Highlight Relevant Experience: In your CV and cover letter, emphasize your 5+ years of experience with clinical studies. Be specific about your roles in project management, compliance with regulations, and collaboration with cross-functional teams.
Showcase Communication Skills: Since exceptional spoken and written communication abilities are crucial for this role, provide examples in your application that demonstrate your proficiency in both English and German, especially in a clinical or collaborative context.
Tailor Your Application: Customize your cover letter to reflect your passion for improving the quality of life for individuals with hearing loss. Mention how your skills and experiences align with Sonova's mission and values, making it clear why you want to join their team.

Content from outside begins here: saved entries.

(** * Al Ghazal back office: status machine, document consistency and
      financial derivation

    A shallow embedding of the request handlers of
    [controllers/projectController.ts], [controllers/estimationController.ts],
    the quotation controller, the work-completion controller, the [Mailer]
    class and the Mongoose schemas of [models/projectModel.ts],
    [models/estimationModel.ts] and [models/workCompletionModel.ts].

    Conventions of the embedding.
    - A JavaScript [number] is an IEEE 754 binary64 value, a primitive
      [float]: [+], [-], [*] and [/] round as the processor does and
      overflow to an infinity, comparisons with [NaN] are false.  JSON has no
      notation for [NaN], so no request body carries one; [1e999] is read
      as [Infinity], so [NaN] can still arise in the arithmetic.  What
      Mongoose does with a [NaN] assigned to a [Number] path is not part of
      the embedding: the statements about a derived amount are made where
      the amount is a number.
    - A MongoDB collection is the list of its documents in insertion order;
      [findOne] returns the first match.
    - An [async] handler is a function from the world (collections and the
      [console.error] stream) to an outcome and a new world.  A rejected
      promise keeps every write made before the throw: no handler of the
      repository opens a transaction.
    - Mongoose behaviour used by the handlers: [doc.save()] validates the
      whole document against its schema, then runs the [pre("save")] hooks,
      then writes; [Model.findByIdAndUpdate] writes without validation unless
      [runValidators] is set, in which case the validators of the updated
      paths run; [populate] yields [null] for a reference that resolves to no
      document.
    - Identifiers are assumed to cast to [ObjectId]; request bodies are typed
      records whose optional members are [option]s.  The body of
      [updateProject], which goes to MongoDB as an update document, has the
      paths of the schema and, of the update operators, those on the number
      path [progress]. *)

From Stdlib Require Import String List ZArith QArith Bool Lia.
From Stdlib Require Import DecimalString Qround.
From Stdlib Require DecimalNat DecimalFacts.
From Stdlib Require Import Floats.
Import ListNotations.
Open Scope string_scope.
(** * check_opnsense.py: a shallow embedding and its properties

    The plugin queries the OPNsense API once (twice in updates mode), grades
    the decoded payload and terminates through [output], which prints one line
    and calls [sys.exit].  The embedding follows [src/check_opnsense.py]
    method by method.  Python values decoded from JSON are the type [json];
    a method of [CheckOPNsense] is a computation in the monad [M], which
    threads the fields of [self] together with the process's standard output
    and the requests it has sent, and ends in a return, in [SystemExit] or in
    an uncaught exception. *)

From Stdlib Require Import ZArith List String Ascii Bool Lia DecimalString.
Import ListNotations.
Local Open Scope string_scope.
Local Open Scope Z_scope.

(** ** Python strings

    A [str] is held as its UTF-8 bytes: equality and the substring test
    agree with Python's on code points. *)

(** [str(n)] for an int. *)
Definition str_int (n : Z) : string := NilZero.string_of_int (Z.to_int n).

(** [needle in hay] for two strs. *)
Fixpoint str_contains (needle hay : string) : bool :=
  prefix needle hay ||
  match hay with
  | EmptyString => false
  | String _ hay' => str_contains needle hay'
  end.

(** [sep.join(items)] for strs. *)
Definition join (sep : string) (items : list string) : string :=
  String.concat sep items.

(** A byte [10xxxxxx] continues a UTF-8 sequence. *)
Definition is_continuation (c : ascii) : bool :=
  match c with
  | Ascii _ _ _ _ _ _ b6 b7 => b7 && negb b6
  end.

Fixpoint utf8_split (s : string) : string * list string :=
  match s with
  | EmptyString => (EmptyString, [])
  | String c s' =>
      let (tail, chars) := utf8_split s' in
      if is_continuation c then (String c tail, chars)
      else (EmptyString, String c tail :: chars)
  end.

Wie du dich auf ein Vorstellungsgespräch bei Sonova Group vorbereitest
✨Show Your Passion for Innovation
Make sure to express your enthusiasm for creating and innovating in the field of clinical research. Share examples of how you've contributed to innovative projects in the past and how you strive for continuous improvement.
✨Demonstrate Team Collaboration Skills
Highlight your experience working in cross-functional teams. Discuss specific instances where you successfully collaborated with diverse groups to achieve project goals, emphasizing your ability to build rapport with colleagues from different backgrounds.
✨Prepare for Regulatory Discussions
Since the role involves compliance with regulations, be ready to discuss your understanding of relevant regulations like ISO 14155 and EU Medical Device Regulation. Prepare to explain how you've ensured compliance in previous studies.
✨Communicate Effectively in Both Languages
Given the requirement for exceptional communication skills in both English and German, practice articulating your thoughts clearly in both languages. Be prepared to switch between languages if necessary during the interview.